The drawers are filled with Kitaabs (holy books), and TDK audio cassettes of half recorded old indian songs he got off Lotus FM. There were scatterings of crystallised sugar cubes that he would randomly pull out of his suit pockets after attending a thikr on a thursday night. A half empty bootle of attar that still smelt like my grandfather and echoed through the room. 
At the bottom of the draw next to some stray unsharpened pencil crayons was a rather unassuming ordinary silver key. My sister discarded it without a notion of what it was. But I knew. This was the key to our childhood dreams. This was the key that opened the steel grey filing cabinet, that stood next to the safe that seemed impenetrable. 

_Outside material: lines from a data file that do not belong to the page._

(* ===== verification/Numbers.v ===== *)
(** Integers as text and as float64: strconv.ParseInt, its round trip with
    FormatInt, and the integers a float64 holds exactly. *)
From Stdlib Require Import SpecFloat.
From S2P Require Import Prelude GoStrings Json Floats.

Open Scope string_scope.
Open Scope list_scope.

(** ** strconv.ParseInt (base ten) *)

Definition in_bits (bits z : Z) : bool := ((- 2 ^ (bits - 1) <=? z) && (z <? 2 ^ (bits - 1)))%Z.

Definition signed_digits (s : string) : bool * string :=
  match s with
  | String c r => if Ascii.eqb c "-" then (true, r) else if Ascii.eqb c "+" then (false, r) else (false, s)
  | EmptyString => (false, s)
  end.

Definition ParseInt (s : string) (bits : Z) : option Z :=
  let '(neg, r) := signed_digits s in
  match take_digits r with
  | ([], _) | (_, String _ _) => None
  | (ds, EmptyString) =>
    let v := Z.of_N (digits_value ds) in
    let v := if neg then (- v)%Z else v in
    if in_bits bits v then Some v else None
  end.

(** ** The digits FormatInt prints *)

Lemma digits_value_snoc ds d : digits_value (ds ++ [d]) = (digits_value ds * 10 + d)%N.
Proof. unfold digits_value. by rewrite fold_left_app. Qed.

Lemma take_digit_char d s : (d < 10)%N -> take_digits (String (pretty_N_char d) s) = (d :: (take_digits s).1, (take_digits s).2).
Proof.
  intros Hd. assert (Hc : In d [0; 1; 2; 3; 4; 5; 6; 7; 8; 9]%N) by (simpl; lia).
  cbn [take_digits]. simpl in Hc. destruct_or! Hc; try done; subst d; cbn; by destruct (take_digits s).
Qed.

Lemma pretty_N_digits n : exists ds,
  (forall s, take_digits (pretty_N_go n s) = (ds ++ (take_digits s).1, (take_digits s).2)) /\
  digits_value ds = n /\ ((0 < n)%N -> exists d r, ds = d :: r /\ d <> 0%N).
Proof.
  induction n as [n IH] using (well_founded_ind N.lt_wf_0). destruct (decide (n = 0%N)) as [->|Hn].
  - exists []. split; [|split; [done|lia]]. intros s. rewrite pretty_N_go_0. by destruct (take_digits s).
  - destruct (IH (n / 10)%N) as (ds & Hds & Hv & Hh); [apply N.div_lt; lia|].
    exists (ds ++ [(n mod 10)%N]). split_and!.
    + intros s. rewrite pretty_N_go_step by lia. rewrite Hds, take_digit_char by (apply N.mod_lt; lia). by rewrite <- app_assoc.
    + rewrite digits_value_snoc, Hv. pose proof (N.div_mod n 10). lia.
    + intros _. destruct (decide (n / 10 = 0)%N) as [He|He].
      * assert (ds = []) as ->.
        { rewrite He in Hv. specialize (Hds ""). rewrite He, pretty_N_go_0 in Hds. injection Hds as Hds. by destruct ds. }
        exists (n mod 10)%N, []. split; [done|]. pose proof (N.div_mod n 10). lia.
      * destruct Hh as (d & r & -> & Hd); [lia|]. exists d, (r ++ [(n mod 10)%N]). done.
Qed.

(** The digits of a positive number, without leading zero. *)
Lemma FormatInt_pos p : exists d r,
  FormatInt (Zpos p) = pretty (Npos p) /\ take_digits (pretty (Npos p)) = (d :: r, "") /\
  digits_value (d :: r) = Npos p /\ d <> 0%N.
Proof.
  destruct (pretty_N_digits (Npos p)) as (ds & Hds & Hv & Hh). destruct Hh as (d & r & -> & Hd); [lia|].
  exists d, r. split; [done|]. split; [|done]. unfold pretty, pretty_N. rewrite decide_False by done. rewrite Hds. cbn. by rewrite app_nil_r.
Qed.

(** A text that starts with a digit has no sign. *)
Lemma take_digits_unsigned s d r : take_digits s = (d :: r, "") -> signed_digits s = (false, s) /\ CutPrefix s "-" = None.
Proof.
  destruct s as [|c s]; [done|]. cbn [take_digits signed_digits CutPrefix].
  destruct (Ascii.eqb_spec c "-") as [->|]; [done|]. destruct (Ascii.eqb_spec c "+") as [->|]; [done|]. intros _. split; [done|].
  by destruct (Ascii.eqb_spec "-" c).
Qed.

Lemma FormatInt_neg p : FormatInt (Zneg p) = "-" +:+ pretty (Npos p).
Proof. done. Qed.

Lemma ParseInt_FormatInt z bits : in_bits bits z = true -> ParseInt (FormatInt z) bits = Some z.
Proof.
  intros Hb. unfold ParseInt. destruct z as [|p|p].
  - transitivity (if in_bits bits 0 then Some 0%Z else None); [reflexivity|by rewrite Hb].
  - destruct (FormatInt_pos p) as (d & r & -> & Ht & Hv & _). destruct (take_digits_unsigned _ _ _ Ht) as [-> _].
    rewrite Ht, Hv. cbn [Z.of_N]. by rewrite Hb.
  - destruct (FormatInt_pos p) as (d & r & _ & Ht & Hv & _). rewrite FormatInt_neg.
    change (signed_digits ("-" +:+ pretty (Npos p))) with (true, pretty (Npos p)). cbv iota beta.
    rewrite Ht, Hv. change (- Z.of_N (Npos p))%Z with (Zneg p). by rewrite Hb.
Qed.

(** ** Integers a float64 holds *)

(** The value of a float64 that is an integer. *)
Definition int_value (f : float64) : option Z :=
  match f with
  | S754_zero _ => Some 0%Z
  | S754_finite s m e =>
    if (0 <=? e)%Z then Some (cond_Zopp s (Zpos m * 2 ^ e))
    else if (Zpos m mod 2 ^ (- e) =? 0)%Z then Some (cond_Zopp s (Zpos m / 2 ^ (- e))) else None
  | _ => None
  end.

Lemma digits2_xO k p : digits2_pos (Pos.iter xO p k) = (digits2_pos p + k)%positive.
Proof.
  induction k as [|k IH] using Pos.peano_ind; [simpl; lia|].
  rewrite Pos.iter_succ. cbn [digits2_pos]. rewrite IH. lia.
Qed.

Lemma digits2_bound p k : (Zpos p < 2 ^ k)%Z -> (0 <= k)%Z -> (Zpos (digits2_pos p) <= k)%Z.
Proof.
  revert k. induction p as [p IH|p IH|]; intros k Hp Hk.
  - assert (k <> 0)%Z by (intros ->; simpl in Hp; lia). cbn [digits2_pos]. specialize (IH (k - 1)%Z).
    replace k with (1 + (k - 1))%Z in Hp by lia. rewrite Z.pow_add_r in Hp by lia. lia.
  - assert (k <> 0)%Z by (intros ->; simpl in Hp; lia). cbn [digits2_pos]. specialize (IH (k - 1)%Z).
    replace k with (1 + (k - 1))%Z in Hp by lia. rewrite Z.pow_add_r in Hp by lia. lia.
  - assert (k <> 0)%Z by (intros ->; simpl in Hp; lia). simpl. lia.
Qed.

Lemma iter_xO_value k p : Zpos (Pos.iter xO p k) = (Zpos p * 2 ^ Zpos k)%Z.
Proof.
  induction k as [|k IH] using Pos.peano_ind; [simpl; lia|].
  rewrite Pos.iter_succ, Pos2Z.inj_xO, IH, Pos2Z.inj_succ, Z.pow_succ_r by lia. lia.
Qed.

Lemma shr_fexp_aligned m e : (fexp 53 1024 (Zdigits2 m + e) <= e)%Z -> shr_fexp 53 1024 m e loc_Exact = (shr_record_of_loc m loc_Exact, e).
Proof.
  intros Ha. unfold shr_fexp, shr. destruct (fexp 53 1024 (Zdigits2 m + e) - e)%Z eqn:Hd; [done| |done]. lia.
Qed.

Lemma round_aligned s p e :
  (fexp 53 1024 (Zpos (digits2_pos p) + e) <= e)%Z -> (e <= 971)%Z ->
  binary_round_aux 53 1024 s (Zpos p) e loc_Exact = S754_finite s p e.
Proof.
  intros Ha He. unfold binary_round_aux. rewrite (shr_fexp_aligned (Zpos p) e Ha). cbn [shr_record_of_loc shr_m loc_of_shr_record round_nearest_even].
  rewrite (shr_fexp_aligned (Zpos p) e Ha). cbn [shr_record_of_loc shr_m].
  assert (Z.leb e (1024 - 53) = true) as -> by (apply Z.leb_le; lia). done.
Qed.

(** An integer of at most 53 bits is its float64. *)
Lemma round_small_int s p : (Zpos p < 2 ^ 53)%Z -> int_value (binary_round 53 1024 s p 0) = Some (cond_Zopp s (Zpos p)).
Proof.
  intros Hp. pose proof (digits2_bound p 53 Hp ltac:(lia)) as Hd. unfold binary_round. rewrite Z.add_0_r.
  assert (Hf : fexp 53 1024 (Zpos (digits2_pos p)) = (Zpos (digits2_pos p) - 53)%Z).
  { unfold fexp, emin. lia. }
  rewrite Hf. unfold shl_align. rewrite Z.sub_0_r.
  destruct (Zpos (digits2_pos p) - 53)%Z as [|q|k] eqn:Hk; [| lia |].
  - rewrite round_aligned; [|unfold fexp, emin; lia|lia]. cbn [int_value]. change (0 <=? 0)%Z with true. cbv iota. by rewrite Z.mul_1_r.
  - rewrite round_aligned; [|unfold fexp, emin; rewrite digits2_xO; lia|lia].
    cbn [int_value]. change (0 <=? Zneg k)%Z with false. cbv iota. change (- Zneg k)%Z with (Zpos k).
    rewrite iter_xO_value, Z.mod_mul, Z.div_mul by lia. done.
Qed.

Lemma parse_number_FormatInt z :
  parse_number (FormatInt z) = Some {| d_neg := (z <? 0)%Z; d_mant := Z.abs_N z; d_exp := 0 |}.
Proof.
  destruct z as [|p|p]; [done| |].
  - destruct (FormatInt_pos p) as (d & r & -> & Ht & Hv & Hd). unfold parse_number.
    destruct (take_digits_unsigned _ _ _ Ht) as [_ ->]. rewrite Ht. change (default 1%N (head (d :: r))) with d.
    assert ((d =? 0)%N = false) as -> by (by apply N.eqb_neq). rewrite andb_false_r. cbn [parse_frac parse_exp]. rewrite app_nil_r, Hv. done.
  - destruct (FormatInt_pos p) as (d & r & _ & Ht & Hv & Hd). rewrite FormatInt_neg. unfold parse_number.
    rewrite CutPrefix_app, Ht. change (default 1%N (head (d :: r))) with d.
    assert ((d =? 0)%N = false) as -> by (by apply N.eqb_neq). rewrite andb_false_r. cbn [parse_frac parse_exp]. rewrite app_nil_r, Hv. done.
Qed.

(** The float64 of an integer of at most 53 bits is that integer. *)
Lemma f64_of_small_int z : (Z.abs z <= 2 ^ 53)%Z -> exists f, f64_of_literal (FormatInt z) = Some f /\ int_value f = Some z.
Proof.
  intros Hz. unfold f64_of_literal. rewrite parse_number_FormatInt. unfold f64_of_decimal. cbn [d_mant d_exp d_neg].
  assert (Hend : forall r, int_value r = Some z ->
    exists f, match r with S754_infinity _ | S754_nan => None | _ => Some r end = Some f /\ int_value f = Some z).
  { intros [| | |]; cbn; try done; eauto. }
  destruct (decide (Z.abs z = 2 ^ 53)%Z) as [He|Hne].
  { assert (z = 2 ^ 53 \/ z = - 2 ^ 53)%Z as [->| ->] by lia; eexists; split; by vm_compute. }
  destruct z as [|p|p]; [by eexists| |]; cbn [Z.abs_N]; change (0 <=? 0)%Z with true; cbv iota; rewrite Z.mul_1_r; apply Hend.
  - exact (round_small_int false p ltac:(lia)).
  - exact (round_small_int true p ltac:(lia)).
Qed.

The key opened the four draws in the rectangular cabinet. The first two draws didn't concern me too much. It was the third draw, that contained he special treats my grandfather would magically pull out of our ears out of nowhere. Those small blocks of Cote D Or chocolates which did not taste like Dairy Milk but of Belgian wonderfulness. Chocolate coins which still fascinates me. And then most importantly those novelty chocolate squares wrapped in foil and covered in paper printed with the costumes of people all over the world. I used to keep those wrappers in a book, imagining what its like for those people in different lands. 
Upon opening the draw, I was invited with the smell of Wicks bubble gum. Underneath was a chocolate heaven. Obviously, at that point my mother comes in, just before Ayesha and I are about to loot the draw. As she drags Ayesha away after gobbling her third Cote D Or, I stash the chocolate with costume prints in my cargo pants, and plant a big piece of sticky pink Wicks gum in my mouth. 
Every night I ate a chocolate block, and thought of my Dada. Until there were no more blocks to be eaten. But I still have the book, filled with wrappers.